- [Directions for this task]
In the entries below, go to the line containing "(** ** Taking a node out *)" and repeat it along with every later line, exactly.

Collected data entries
┄┄┄┄┄┄┄┄┄┄
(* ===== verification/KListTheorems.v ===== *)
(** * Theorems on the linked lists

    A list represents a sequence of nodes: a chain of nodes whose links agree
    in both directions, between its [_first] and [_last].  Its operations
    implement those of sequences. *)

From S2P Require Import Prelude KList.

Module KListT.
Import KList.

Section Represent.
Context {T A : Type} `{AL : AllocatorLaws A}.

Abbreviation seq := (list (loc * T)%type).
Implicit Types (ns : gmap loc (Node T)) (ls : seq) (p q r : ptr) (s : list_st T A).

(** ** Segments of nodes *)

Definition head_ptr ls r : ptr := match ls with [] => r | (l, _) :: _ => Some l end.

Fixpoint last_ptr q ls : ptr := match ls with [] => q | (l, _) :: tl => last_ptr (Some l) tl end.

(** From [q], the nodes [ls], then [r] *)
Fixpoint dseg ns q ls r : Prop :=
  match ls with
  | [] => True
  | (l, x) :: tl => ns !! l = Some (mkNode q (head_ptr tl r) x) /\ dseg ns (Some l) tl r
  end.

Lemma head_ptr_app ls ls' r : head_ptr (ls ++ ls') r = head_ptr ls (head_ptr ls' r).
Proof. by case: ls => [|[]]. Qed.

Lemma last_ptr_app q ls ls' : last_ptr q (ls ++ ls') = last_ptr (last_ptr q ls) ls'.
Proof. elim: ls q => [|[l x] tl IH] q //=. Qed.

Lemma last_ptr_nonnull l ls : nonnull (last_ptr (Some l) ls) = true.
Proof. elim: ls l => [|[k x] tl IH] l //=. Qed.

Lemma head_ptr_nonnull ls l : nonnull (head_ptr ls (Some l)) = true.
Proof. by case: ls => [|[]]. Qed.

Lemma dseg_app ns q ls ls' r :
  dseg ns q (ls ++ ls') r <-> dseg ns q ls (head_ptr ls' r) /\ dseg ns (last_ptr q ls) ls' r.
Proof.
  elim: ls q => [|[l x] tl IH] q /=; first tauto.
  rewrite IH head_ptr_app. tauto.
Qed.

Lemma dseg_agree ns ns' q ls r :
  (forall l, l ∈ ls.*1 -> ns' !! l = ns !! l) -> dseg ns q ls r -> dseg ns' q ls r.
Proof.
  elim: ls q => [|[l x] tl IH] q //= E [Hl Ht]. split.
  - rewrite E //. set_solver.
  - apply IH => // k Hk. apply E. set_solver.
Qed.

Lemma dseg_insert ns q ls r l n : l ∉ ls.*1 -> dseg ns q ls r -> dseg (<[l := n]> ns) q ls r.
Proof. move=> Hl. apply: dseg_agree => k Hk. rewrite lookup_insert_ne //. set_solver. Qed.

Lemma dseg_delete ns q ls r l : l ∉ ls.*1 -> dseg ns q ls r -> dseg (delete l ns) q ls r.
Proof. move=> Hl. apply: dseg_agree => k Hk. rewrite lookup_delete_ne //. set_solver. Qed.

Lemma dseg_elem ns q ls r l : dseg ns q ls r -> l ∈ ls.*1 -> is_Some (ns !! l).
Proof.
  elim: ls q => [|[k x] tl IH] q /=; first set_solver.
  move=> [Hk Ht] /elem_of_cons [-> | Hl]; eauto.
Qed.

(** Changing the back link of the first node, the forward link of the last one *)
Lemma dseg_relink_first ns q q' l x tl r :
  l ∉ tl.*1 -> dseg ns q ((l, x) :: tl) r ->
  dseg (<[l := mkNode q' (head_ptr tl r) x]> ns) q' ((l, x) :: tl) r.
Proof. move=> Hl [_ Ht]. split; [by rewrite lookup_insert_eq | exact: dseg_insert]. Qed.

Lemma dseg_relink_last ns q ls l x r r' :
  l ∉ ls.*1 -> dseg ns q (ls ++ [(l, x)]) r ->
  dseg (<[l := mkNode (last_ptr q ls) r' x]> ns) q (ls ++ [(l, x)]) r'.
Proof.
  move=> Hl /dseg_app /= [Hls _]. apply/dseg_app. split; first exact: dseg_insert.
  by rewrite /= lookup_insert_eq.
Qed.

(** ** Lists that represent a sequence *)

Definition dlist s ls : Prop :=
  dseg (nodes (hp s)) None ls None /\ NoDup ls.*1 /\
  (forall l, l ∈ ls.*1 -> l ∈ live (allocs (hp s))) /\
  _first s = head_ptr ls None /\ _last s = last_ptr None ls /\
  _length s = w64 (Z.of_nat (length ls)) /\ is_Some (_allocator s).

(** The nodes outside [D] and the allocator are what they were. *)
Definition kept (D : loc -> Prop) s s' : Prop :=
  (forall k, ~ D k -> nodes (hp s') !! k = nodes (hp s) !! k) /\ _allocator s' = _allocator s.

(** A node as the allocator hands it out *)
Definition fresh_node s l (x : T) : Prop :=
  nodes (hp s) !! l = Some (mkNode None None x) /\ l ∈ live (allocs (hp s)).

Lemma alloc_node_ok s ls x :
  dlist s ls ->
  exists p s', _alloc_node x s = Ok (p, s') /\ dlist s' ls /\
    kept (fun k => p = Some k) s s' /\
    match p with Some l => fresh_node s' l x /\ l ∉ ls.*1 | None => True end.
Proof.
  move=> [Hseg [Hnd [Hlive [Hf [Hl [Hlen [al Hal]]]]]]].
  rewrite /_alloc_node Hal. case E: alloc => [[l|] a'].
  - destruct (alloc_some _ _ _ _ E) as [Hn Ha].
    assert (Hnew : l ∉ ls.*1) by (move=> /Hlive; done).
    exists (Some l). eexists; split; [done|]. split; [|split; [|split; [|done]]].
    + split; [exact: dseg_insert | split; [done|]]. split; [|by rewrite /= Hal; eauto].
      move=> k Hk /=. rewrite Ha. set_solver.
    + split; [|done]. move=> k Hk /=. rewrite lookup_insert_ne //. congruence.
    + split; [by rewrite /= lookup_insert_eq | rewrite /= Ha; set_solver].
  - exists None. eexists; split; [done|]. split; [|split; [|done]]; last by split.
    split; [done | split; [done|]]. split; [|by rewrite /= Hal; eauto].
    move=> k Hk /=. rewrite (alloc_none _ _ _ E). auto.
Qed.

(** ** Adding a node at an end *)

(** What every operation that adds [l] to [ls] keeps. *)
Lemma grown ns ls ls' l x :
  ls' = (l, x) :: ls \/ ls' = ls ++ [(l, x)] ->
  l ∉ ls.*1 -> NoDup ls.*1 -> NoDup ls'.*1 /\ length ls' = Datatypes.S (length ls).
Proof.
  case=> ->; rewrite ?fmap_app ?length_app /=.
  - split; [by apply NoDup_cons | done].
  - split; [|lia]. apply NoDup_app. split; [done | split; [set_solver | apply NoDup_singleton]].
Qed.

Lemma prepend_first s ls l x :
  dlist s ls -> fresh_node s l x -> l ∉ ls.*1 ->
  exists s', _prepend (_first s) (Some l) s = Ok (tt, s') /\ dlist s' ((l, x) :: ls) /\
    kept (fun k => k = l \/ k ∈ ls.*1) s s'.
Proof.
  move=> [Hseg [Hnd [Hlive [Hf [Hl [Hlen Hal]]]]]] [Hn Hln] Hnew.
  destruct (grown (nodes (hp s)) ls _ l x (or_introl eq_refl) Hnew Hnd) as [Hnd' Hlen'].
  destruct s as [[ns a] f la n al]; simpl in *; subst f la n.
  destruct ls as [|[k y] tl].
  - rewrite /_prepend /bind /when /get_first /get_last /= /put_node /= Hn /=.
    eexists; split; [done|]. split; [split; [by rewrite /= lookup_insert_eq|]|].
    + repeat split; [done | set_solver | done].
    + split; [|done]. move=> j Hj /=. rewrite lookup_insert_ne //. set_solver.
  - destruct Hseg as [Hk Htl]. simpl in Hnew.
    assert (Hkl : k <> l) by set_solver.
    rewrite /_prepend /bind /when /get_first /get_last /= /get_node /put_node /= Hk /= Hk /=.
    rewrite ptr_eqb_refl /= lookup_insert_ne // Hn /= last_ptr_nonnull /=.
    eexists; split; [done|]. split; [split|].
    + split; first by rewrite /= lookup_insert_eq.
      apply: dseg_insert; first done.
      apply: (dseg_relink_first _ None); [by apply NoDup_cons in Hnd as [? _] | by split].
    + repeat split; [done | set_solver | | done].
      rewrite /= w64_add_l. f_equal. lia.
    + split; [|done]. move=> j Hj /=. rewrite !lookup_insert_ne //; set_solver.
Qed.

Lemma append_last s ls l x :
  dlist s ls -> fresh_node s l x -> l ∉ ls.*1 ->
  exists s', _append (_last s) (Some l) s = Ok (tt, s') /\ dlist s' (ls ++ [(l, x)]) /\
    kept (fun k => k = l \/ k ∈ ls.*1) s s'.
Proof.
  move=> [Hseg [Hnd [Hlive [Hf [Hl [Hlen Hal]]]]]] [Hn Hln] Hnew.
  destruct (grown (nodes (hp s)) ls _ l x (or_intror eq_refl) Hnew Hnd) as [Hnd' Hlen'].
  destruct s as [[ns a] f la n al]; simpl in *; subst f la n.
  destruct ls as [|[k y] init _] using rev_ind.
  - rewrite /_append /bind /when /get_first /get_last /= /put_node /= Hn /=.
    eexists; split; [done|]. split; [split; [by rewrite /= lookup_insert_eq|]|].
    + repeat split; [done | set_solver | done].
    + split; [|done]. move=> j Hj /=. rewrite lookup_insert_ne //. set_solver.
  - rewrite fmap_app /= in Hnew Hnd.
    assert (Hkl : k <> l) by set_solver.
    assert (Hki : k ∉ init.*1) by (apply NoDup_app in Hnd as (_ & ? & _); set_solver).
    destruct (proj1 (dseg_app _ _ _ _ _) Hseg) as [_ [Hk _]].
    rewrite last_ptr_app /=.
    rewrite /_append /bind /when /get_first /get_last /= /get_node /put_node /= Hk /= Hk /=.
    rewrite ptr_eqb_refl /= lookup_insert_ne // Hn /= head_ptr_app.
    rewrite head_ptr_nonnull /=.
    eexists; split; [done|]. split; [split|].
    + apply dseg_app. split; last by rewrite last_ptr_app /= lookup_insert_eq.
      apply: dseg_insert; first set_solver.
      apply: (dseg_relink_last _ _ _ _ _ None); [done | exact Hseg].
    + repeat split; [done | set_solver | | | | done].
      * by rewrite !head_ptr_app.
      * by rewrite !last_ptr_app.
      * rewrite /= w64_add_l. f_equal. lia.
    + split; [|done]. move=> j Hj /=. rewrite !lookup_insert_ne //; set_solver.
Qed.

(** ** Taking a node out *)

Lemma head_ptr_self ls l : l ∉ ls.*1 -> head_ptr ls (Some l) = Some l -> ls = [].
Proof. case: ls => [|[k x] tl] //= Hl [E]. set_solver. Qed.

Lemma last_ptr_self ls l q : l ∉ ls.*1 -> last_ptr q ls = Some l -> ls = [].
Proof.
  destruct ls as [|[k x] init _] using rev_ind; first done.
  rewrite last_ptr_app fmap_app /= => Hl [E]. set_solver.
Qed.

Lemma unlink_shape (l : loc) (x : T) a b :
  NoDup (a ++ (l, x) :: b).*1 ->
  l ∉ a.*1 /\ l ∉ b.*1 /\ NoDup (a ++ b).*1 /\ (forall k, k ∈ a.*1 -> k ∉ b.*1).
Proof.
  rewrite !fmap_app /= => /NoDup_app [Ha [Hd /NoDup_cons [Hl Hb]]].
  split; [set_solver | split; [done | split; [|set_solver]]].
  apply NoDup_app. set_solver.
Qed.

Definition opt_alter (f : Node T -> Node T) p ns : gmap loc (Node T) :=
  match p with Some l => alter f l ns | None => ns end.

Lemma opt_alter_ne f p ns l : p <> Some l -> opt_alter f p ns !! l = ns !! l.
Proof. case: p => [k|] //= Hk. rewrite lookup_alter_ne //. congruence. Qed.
┄┄┄┄┄┄┄┄┄┄
- [Answer for this exercise]
(** ** Taking a node out *)

Lemma head_ptr_self ls l : l ∉ ls.*1 -> head_ptr ls (Some l) = Some l -> ls = [].
Proof. case: ls => [|[k x] tl] //= Hl [E]. set_solver. Qed.

Lemma last_ptr_self ls l q : l ∉ ls.*1 -> last_ptr q ls = Some l -> ls = [].
Proof.
  destruct ls as [|[k x] init _] using rev_ind; first done.
  rewrite last_ptr_app fmap_app /= => Hl [E]. set_solver.
Qed.

Lemma unlink_shape (l : loc) (x : T) a b :
  NoDup (a ++ (l, x) :: b).*1 ->
  l ∉ a.*1 /\ l ∉ b.*1 /\ NoDup (a ++ b).*1 /\ (forall k, k ∈ a.*1 -> k ∉ b.*1).
Proof.
  rewrite !fmap_app /= => /NoDup_app [Ha [Hd /NoDup_cons [Hl Hb]]].
  split; [set_solver | split; [done | split; [|set_solver]]].
  apply NoDup_app. set_solver.
Qed.

Definition opt_alter (f : Node T -> Node T) p ns : gmap loc (Node T) :=
  match p with Some l => alter f l ns | None => ns end.

Lemma opt_alter_ne f p ns l : p <> Some l -> opt_alter f p ns !! l = ns !! l.
Proof. case: p => [k|] //= Hk. rewrite lookup_alter_ne //. congruence. Qed.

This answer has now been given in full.